It was one of the hardest lessons I ever learned. If I hadn’t been a hardheaded teenager, I would have realized it was one of pearls taught in the Bible. It was one of those lessons I had to experience, not read about.
When I was a kid growing up in Kingman and in my teens, I spent several of my summers traveling back and forth across Arizona because my stepfather was in the road construction business. Wherever the job was during the summer months without school, I was spending my weekdays there. It wasn’t all that bad in hindsight. I do have some splendid memories of Kayenta, Flagstaff, Snowflake, and Las Cruces, New Mexico.

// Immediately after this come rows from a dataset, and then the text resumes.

(** [loadOrInitialize]: returns the file afterwards and the document the
    ledger starts from. *)
Definition loadOrInitialize (e : io exposureDocument) (file : file_state exposureDocument)
    (doc : exposureDocument) : file_state exposureDocument * result exposureDocument :=
  match file with
  | FileAbsent =>
      let '(file', r) := persist e file doc in
      (file', match r with Ok _ => Ok doc | Err m => Err m end)
  | FileUnreadable => (file, Err "prediction oracle exposure state is unavailable")
  | FileUndecodable => (file, Err "prediction oracle exposure state identity or shape is invalid")
  | FileDoc loaded =>
      if negb (ed_SchemaVersion loaded =? 1)
         || negb (bool_decide (ed_Profile loaded = ed_Profile doc))
         || (pf_MaximumMarketsPerEpoch (ed_Profile loaded) <? len32 (ed_Markets loaded))
      then (file, Err "prediction oracle exposure state identity or shape is invalid")
      else if map_any invalid_market (ed_Markets loaded)
      then (file, Err "prediction oracle exposure state contains an invalid market")
      else
        let '(reserved, ok) := aggregateExposureCeilings (ed_Markets loaded) in
        if negb ok || (pf_MaximumExposure (ed_Profile loaded) <? reserved)
        then (file, Err "prediction oracle exposure state exceeds its aggregate limit")
        else (file, Ok loaded)
  end.

Definition emptyDocument (profile : OracleExposureProfile) : exposureDocument :=
  {| ed_SchemaVersion := 1; ed_Revision := 0; ed_Profile := profile; ed_Markets := ∅ |}.

(** [OpenOracleExposureLedger]: the file afterwards and the ledger, if any. *)
Definition OpenOracleExposureLedger (e : io exposureDocument) (d : dir_env)
    (file : file_state exposureDocument) (profile : OracleExposureProfile)
    : file_state exposureDocument * result OracleExposureLedger :=
  if is_err (validateExposureProfile profile)
  then (file, Err "prediction oracle exposure profile is invalid")
  else
    match openPrivateLockedDirectory d with
    | Err m => (file, Err m)
    | Ok _ =>
        let '(file', r) := loadOrInitialize e file (emptyDocument profile) in
        (file',
         match r with
         | Err m => Err m
         | Ok doc => Ok {| lg_file := file'; lg_lock := true; lg_doc := doc |}
         end)
    end.

(** ** Operations *)

Definition with_market (doc : exposureDocument) (key : string) (record : exposureRecord)
    : exposureDocument :=
  {| ed_SchemaVersion := ed_SchemaVersion doc; ed_Revision := add64w (ed_Revision doc) 1;
     ed_Profile := ed_Profile doc; ed_Markets := <[key := record]> (ed_Markets doc) |}.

When we made the drive to Snowflake on those Sunday evenings, we would stop in Holbrook at a Mexican restaurant the entire family loved. That is where I was introduced to the sopaipilla.
They were absolutely delicious. A fried pastry like a bread that we would open up, put in dollop or so of honey, and it felt like a bit of heaven. Sopaipillas made those Sunday drives to Snowflake worthwhile.
The summer ended, I returned to school, and the drives to Snowflake ended. So, too, did my sopaipilla supplier. That is until Mom came through.
My mom is a terrific cook. I don’t get to eat as much of it as I used to, but I sure do remember her wonderful spaghetti sauce, chili, potato pancakes, homemade macaroni and cheese, etc. If my mom made it, then it was good.
One day I walked into the kitchen after hearing Mom working some of her magic.
“What are you making?” I asked.
“Sopaipillas,” Mom said.
I could hear the angels in heaven singing. My eyes lit up when I saw some already fried and resting on a plate. Oh, how I thought the good Lord was on my side at that moment. Especially when Mom said I could have as many as I wanted.
And boy, oh boy, did I! Sopaipilla and honey; sopaipilla and honey; sopaipilla and honey.
Looking back on it, I can’t tell you how many I had. What I can tell you is that after a horrific night with my gut wrenching and my ribs hurting, I have stayed away from sopaipillas and honey until last year. In the past year I have used honey again, and I’m now 53 years old.
Sometimes, too much of a good thing turns into a bad thing. In that regard, democracy is like honey.
I see that the “Great Arch” welcoming folks to Kingman conversation has returned. Instead of “The Biggest Little City In The World” sign like the one they have in Reno, Nevada, Kingman’s should say “Where Politics Go To Recall.”
This year we have had one recall to rid us of Mayor Monica Gates dry up and go away after much fanfare. There’s a petition circulating to negate City Council’s decision to raise the city sales tax rate $5 for every $1,000 spent to make Kingman a city with a vibrant economy because that $5 for every $1,000 turns into $150 if you buy a $30,000 car. That apparently is making people go out of town to buy vehicles. I heard of one person from Kingman going to North Carolina to buy a vehicle. That was before the sales tax increase.
And now we have a recall for not just one City Council member, but for six of the seven. They have listed their reasons to recall, including:
• Mayor Gates – If a vote doesn’t go her way, she pouts.
• Vice Mayor Jen Miles – “Her only interest is spending the city’s money on useless items when our streets are in such bad condition.”
• Vickie Kress – “only interested is (in) spending taxpayer’s money on useless items.”
• Travis Lingenfelter – For being “a self-opinioned person.”
• Jamie Stehly – She only wanted the street she lived on paved.
• David Wayt – “He appears to be a non-productive member.”
The only Council member to have survived this recall action is Stuart Yocum. It stands to reason why he wouldn’t be included. He is, after all, the only Council member to be charged with actual crimes this year.
Democracy and honey. We could use a 38-year break from the former in Kingman.